In the Q&A, a couple of middle-aged white men asked pointed, testy questions about public safety. A few graceful senior white women made constructive suggestions on how the homeless could be better served. Not surprisingly, the most trenchant comments were made by the homeless themselves -- several members of Picture the Homeless were present: Why doesn't the city ask the homeless what they need rather than funnel them into the modes convenient to the city. Why solve a housing problem with a policing answer? Why is all the affordable housing in the mayor's housing program way beyond the means of a minimum wage worker?
I complained to the council members present that the Parks Department continues to marginalize the homeless in Tompkins Square Park (Parks last month installed a ping pong table right smack in the middle of the space where the homeless regularly gathered), a public park that has been for many decades a place for the homeless to socialize with their friends, feel at ease and enjoy.
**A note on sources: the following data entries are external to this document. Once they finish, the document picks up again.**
(** ** Values of the host language *)

(** The run-time values that stream elements range over.  Arrays and
    objects carry the identity ([ref]) that [===] and [Set] compare;
    numbers are integers (no fractions, no [NaN]).  [VArrayLike] is an
    object with a numeric [length] and indexed properties that has no
    [Symbol.iterator] function. *)
Inductive value : Type :=
| VUndefined
| VNull
| VBoolean (b : bool)
| VNumber (n : Z)
| VString (s : string)
| VArray (ref : nat) (items : list value)
| VArrayLike (ref : nat) (items : list value)
| VObject (ref : nat).

(** [v === undefined]. *)
Definition is_undefined (v : value) : bool :=
  match v with VUndefined => true | _ => false end.

(** The key comparison of the built-in [Set] (SameValueZero): primitives
    by content, objects by identity. *)
Definition sameValueZero (a b : value) : bool :=
  match a, b with
  | VUndefined, VUndefined => true
  | VNull, VNull => true
  | VBoolean x, VBoolean y => Bool.eqb x y
  | VNumber x, VNumber y => Z.eqb x y
  | VString x, VString y => String.eqb x y
  | VArray r _, VArray r' _ => Nat.eqb r r'
  | VArrayLike r _, VArrayLike r' _ => Nat.eqb r r'
  | VObject r, VObject r' => Nat.eqb r r'
  | _, _ => false
  end.

(** ** Outcomes and the store-passing monad *)

Inductive exn : Type := TypeError.

(** What a call does: it returns, it throws, or the fuel that bounds
    its loops ran out before it returned. *)
Inductive result (A : Type) : Type :=
| Ok (a : A)
| Throw (e : exn)
| OutOfFuel.
Arguments Throw {A} e.
Arguments OutOfFuel {A}.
They have every right to be there. What they don't have is the political clout to protect their right.
Afterward, a well-intentioned rep from a city agency said to me, giving me her card, "If any of your homeless friends aren't being served, please contact me." IOW, 'help me funnel your friends.' My take-away: the people who've been funneled are the people working for the city.
The city is focused on dragging street people off the street.into shelters. They wanted residents to be complicit in this, distributing to the audience maps for residents to pinpoint places where they could identify "problems" (aka a homeless human that the resident wants to have disappeared into the system). Presumably that gives the police the excuse to forcibly remove the human. Providing homes seems to be way down their list below the level of constituency politicking.